Pour beaucoup d’entreprises, le RGPD (Règlement Général sur la Protection des Données) ressemble encore à un épais dossier qui traine sur le coin du bureau et dont l’ouverture est repoussée de semaine en semaine… Et pourtant, le temps presse : le 25 mai 2018, le RGPD entrera bel et bien en action.

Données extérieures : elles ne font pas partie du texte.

(* ===== verification/Prelude.v ===== *)
(** * v2ray-rust: verification library (root file)

    v2ray-rust is a proxy client.  It accepts connections from local programs
    (SOCKS5, HTTP, dokodemo-door), asks a router which outbound a target
    belongs to, dials the outbound through a chain of protocol layers, and
    relays bytes in both directions.  This library models the program's own
    logic in Rocq definitions that follow the Rust text function by function,
    and proves what makes each part correct; where the code does not do what
    it means to, the theorem says what it does.

    ** How a connection passes through the parts

    - main.rs and config/server_builder.rs accept it; Server.v models what
      becomes of it from its first byte on (SOCKS5 or HTTP, the handshake, the
      choice of the outbound, the counters, the relay).
    - config/route.rs, config/utils.rs and config/ip_trie.rs choose the
      outbound: Route.v, RouteProofs.v and IpTrie.v.
    - config/mod.rs, config/to_chainable_builder.rs and config/deserialize.rs
      make chains of builders from the text of the configuration: Config.v,
      ConfigProofs.v and Deserialize.v.  A TLS section gets its connector from
      Tls.v, and the build panics where that cannot be configured.
    - proxy/mod.rs and proxy/utils/mod.rs build a stream through a chain,
      layer by layer, for TCP or UDP: Chain.v.  The layers are Shadowsocks,
      VMess, Trojan and the transports below; Stack.v runs one layer over
      another, UdpStack.v builds the layers of the UDP chain of a configured
      outbound one by one, with the requests, keys and connectors of their files.
    - common/net relays: Copy.v, and Relay.v between any two streams.
      ChainRelay.v is the whole path: the layers of a chain are built over a
      transport, and the client is relayed through them.  proxy/udp.rs splits a
      UDP stream between two tasks: UdpSplit.v.

    ** The files

    Foundations
    - Prelude.v: bytes, errors and results ([res] = Ok, Err or a panic),
      machine arithmetic ([chk], [wrap]), big-endian integers, the contracts
      [Buf] and [BufMut] as classes, tactics, hint databases.
    - Io.v: polled byte streams.  A reader is a script of events, a writer a
      script of answers with a log; theorems quantify over all scripts, so
      over every fragmentation and every interleaving of [Pending].  The read
      and write helpers of common/net/mod.rs and common/macro_def.rs.
    - StdText.v: the text routines of the standard library that the program
      calls (UTF-8, integers, socket addresses).
    - Transport.v: the interfaces [PollSource] and [PollSink] of a byte stream,
      [RetrySink] of a writer that suspends with a part of the buffer taken, and
      the laws of whole runs proved from them.
    - H2Io.v: the streams of the crate h2 as classes.

    Data
    - Address.v: proxy/address.rs.  Wire.v: the typing of the addresses read,
      and the bounds of the writers.

    Protocols
    - Aead.v, FrameReader.v, FrameWriter.v: the AEAD helpers and the two
      generators that proxy/shadowsocks/aead.rs and proxy/vmess/aead.rs share,
      over the classes [FrameFormat] and [FrameEncoder].
    - ShadowStream.v, Replay.v, Shadowsocks.v, ShadowBuild.v:
      proxy/shadowsocks.
    - VmessKdf.v, VmessHeader.v, VmessBody.v, VmessStream.v: proxy/vmess and
      common/fnv1a.rs.
    - Trojan.v: proxy/trojan.  Socks5.v, Socks5Udp.v: proxy/socks.
    - Http2.v, Grpc.v, Websocket.v, WsEarlyData.v, SimpleObfs.v: the transports
      proxy/h2, proxy/grpc, proxy/websocket and proxy/simpleobfs.  Tls.v:
      proxy/tls, the program's own part.

    Composition
    - Chain.v, IpTrie.v, Route.v, RouteProofs.v, Config.v, ConfigProofs.v,
      Deserialize.v, Copy.v, UdpSplit.v, Server.v, as above.
    - Leb128.v: the variable-length integers that gRPC and protobuf share.
      Protobuf.v: the contract of the crate protobuf, as classes, and the
      loops of a generated message.  GeoMessages.v, GeoProofs.v,
      ProtobufWire.v, GeoSchema.v: the messages of config/geosite.rs and
      config/geoip.rs, their round trip, an executable instance of the crate's
      contract, and the descriptors embedded in the two files.
    - Stack.v: the reader and the writer of frames over any stream of
      Transport.v: the layer is again a source and a [RetrySink].
    - Relay.v: what a stream promises a layer ([Transport]) and a relay
      ([Endpoint]), the relay between any two endpoints, and the transports
      WebSocket, HTTP/2 and the scripts of Io.v.
    - ShadowLayer.v, VmessLayer.v: Shadowsocks and VMess over any endpoint are
      endpoints, and their servers.
    - ChainRelay.v: the relay through a chain of any such layers.
    - UdpStack.v: the dialling of proxy/address.rs, the connected socket of
      proxy/udp.rs, and which methods of a UDP stream each layer implements.
    - HttpInbound.v: proxy/http, from a request to its answer and its tunnel,
      inside the server of Server.v.
    - Services.v: proxy/direct, proxy/blackhole, the listener of
      proxy/dokodemo_door, the latency service of api/mod.rs, and what main.rs
      reads and starts.

    State is a record with the fields of the struct; an operation is a function
    from the state (and the streams it polls) to an answer and the new state;
    the generators written with [gentian] are functions over a resume point.
    Concurrent parts (the relay, the halves of a UDP stream, the tasks of a
    SOCKS5 UDP session, the wakers of an early-data stream) are steps of a
    machine, and their theorems hold for every order of steps.

    ** What the theorems show

    - Round trips: every wire format is read back as it was written, under
      every fragmentation: addresses, Shadowsocks and VMess streams, UDP
      packets, Trojan packets, the VMess request header, gRPC messages,
      WebSocket messages, the messages of the rule files.
    - Refinement and equivalence: the resumable frame reader delivers the
      reference decoding of the bytes; a connection through Shadowsocks is the
      target's address and then the client's data to its server; the relay of a
      connection through any chain of Shadowsocks, VMess, Trojan and direct
      layers, over any transport, in every order of polls and whatever other
      connections do to the shared salts, gives the servers of the chain, one
      after the other, the next address and then a prefix of the client's data,
      gives the client a prefix of the decoded reply, and loses nothing
      and does not panic once the layers are built ([chain_relay]); the split UDP stream behaves like some sequential order
      of calls; the IPv4 trie is longest-prefix match; the key derivation is
      nested HMAC; [is_valid_dns_id] is the grammar of names; the layers of a
      UDP chain are built as the plan of the protocols says.
    - Functional behaviour: the router's answers, the wiring of the
      outbounds, the SOCKS5 handshake, a CONNECT from its first byte to the
      relay, early data, the HTTP/2 stream and its receive window, the query
      of a WebSocket URI, the answers of the HTTP inbound, the networks of a
      geoip file.
    - Invariants and safety: replayed salts are refused, nonces do not repeat,
      no packet of a UDP session goes astray, no unimplemented method is polled
      in the UDP chain of an outbound whose sections can be built, the relay sends prefixes, the counters lose nothing, readers that wait for a handshake are woken.
    - Types and bounds: addresses that were read are well-formed; the
      writers' buffers, answers and announced lengths stay within bounds in
      every run.
    - Termination and liveness: a relay copy ends; a UDP session delivers each
      packet when packets do not overtake the sender, whatever its other
      outbounds do, and loses those that are overtaken.
    - Errors: what happens on truncated, oversized, malformed or replayed
      input, and where the process panics.

    ** Parameters

    Code that is not part of the repository is a class or an argument with the
    laws it documents: the AEAD, hash and random primitives, the Bloom filter,
    the domain matchers and regular expressions, the crate protobuf
    (a stream of tokens in Route.v, its wire format in Protobuf.v), the crates h2, tungstenite, http and
    base64, tokio's channels, the sockets.  Each property with such a parameter
    has a witness at a concrete instance.  The profile of the build is the
    parameter [oc]: overflow panics in a debug build and wraps in a release
    build.

    ** Bounds and fuel

    - [ss_build_tcp] and [sink_write_all] take the number of polls; [writes_all]
      says that some number is enough and that more change nothing.
    - [write_data]: one turn per answer in the writer's script and one more
      ([write_data_loop_fuel] shows that more changes nothing).
    - [decode] (FrameReader.v): the length of the input; each frame takes at
      least its header.
    - [g_loop] (Grpc.v): the length of the frame and one more; each turn
      shortens it.
    - [copy_await] (Copy.v): as many polls as the streams can suspend;
      [copy_delivers] proves that this is enough.
    - [ws_read_loop] (Websocket.v): one repetition, after which the message is
      buffered; the proof of a poll's result shows that it never runs out.
    - [layer_poll] (Stack.v), [conn_read] (ShadowLayer.v), [vconn_read]
      (VmessLayer.v) and [link_poll] (Relay.v): more turns than the source has
      bytes left; that much is a hypothesis ([length reply < turns]) that a large
      enough number meets.  [chain_build] (ChainRelay.v) takes the number of polls
      for which each of its writes is awaited.  [handshake_loop], [src_read_loop],
      [sink_data_loop] and [copy_write]: the bytes still missing, since each
      turn adds or hands over at least one.
    - [merge_with] (Protobuf.v): the length of the input and one more;
      [merge_with_unfold] shows that the loop then satisfies its equation.
    - The protobuf loops of Route.v run on the length of the token stream; the
      statements about files exclude longer ones.
    - [show_radix]: 20 digits, enough for 64 bits.
    - [obfs_skip_head] (SimpleObfs.v) and the method loop of Socks5.v answer
      [None] when the fuel ends, because the loops of the source need not end:
      theorems say when they do and when they do not.

    ** Not modelled

    - The handshake and the records of TLS (the crate boring) and the servers
      and clients of the crate hyper: Tls.v and HttpInbound.v model what the
      program does around them.
    - Of config/geosite.rs and config/geoip.rs, what the crate protobuf does
      with the embedded descriptors: the text format, lookups by reflection.
    - The accept loops, spawning and logging of main.rs and
      config/server_builder.rs; the socket calls of proxy/direct.
    - [is_pair_of] and [unsplit] of proxy/udp.rs, which nothing calls, and
      build.rs, which runs when the program is built.
    - Time: timeouts and the clock are arguments where a value depends on them.
    - In the chains of ChainRelay.v: gRPC, whose writer is not a lawful sink (it
      can send data again and panic: [grpc_write_answers]); simple-obfs and early
      data, which stand alone in SimpleObfs.v and WsEarlyData.v; TLS, WebSocket or
      HTTP/2 above another layer, whose handshakes belong to their crates; and
      the debug build, in which the frame counter of VMess overflows with a panic
      ([vmess_body_roundtrip] covers both builds up to 65535 frames). *)

From Stdlib Require Import ZArith Lia List Strings.Byte.
From stdpp Require Import base option list gmap strings.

Avec lui, la gestion des données personnelles passe du régime de la déclaration à celui de la responsabilisation et du contrôle. Et gare à ceux qui, justement, ne prendront pas leurs responsabilités… Les amendes prévues sont lourdes : de 10 à 20 millions d’euros ou 2 à 4% du chiffre d’affaires mondial, selon les manquements. D’où quelques questions légitimes : comment profiter des semaines à venir pour se conformer au RGPD ? Et, surtout, par où commencer ? Petit guide de survie à l’intention des retardataires…

#1 Évaluez les risques

Même en étant pressé par le temps, vous ne pouvez pas échapper à ce travail fastidieux. Objectif : établir une véritable cartographie des risques et un mapping précis entre les traitements opérés et les solutions impliquées. Pour y parvenir,listez les données personnelles que vous exploitez et analysez chaque étape de leur cycle de vie sous l’angle de la sécurité.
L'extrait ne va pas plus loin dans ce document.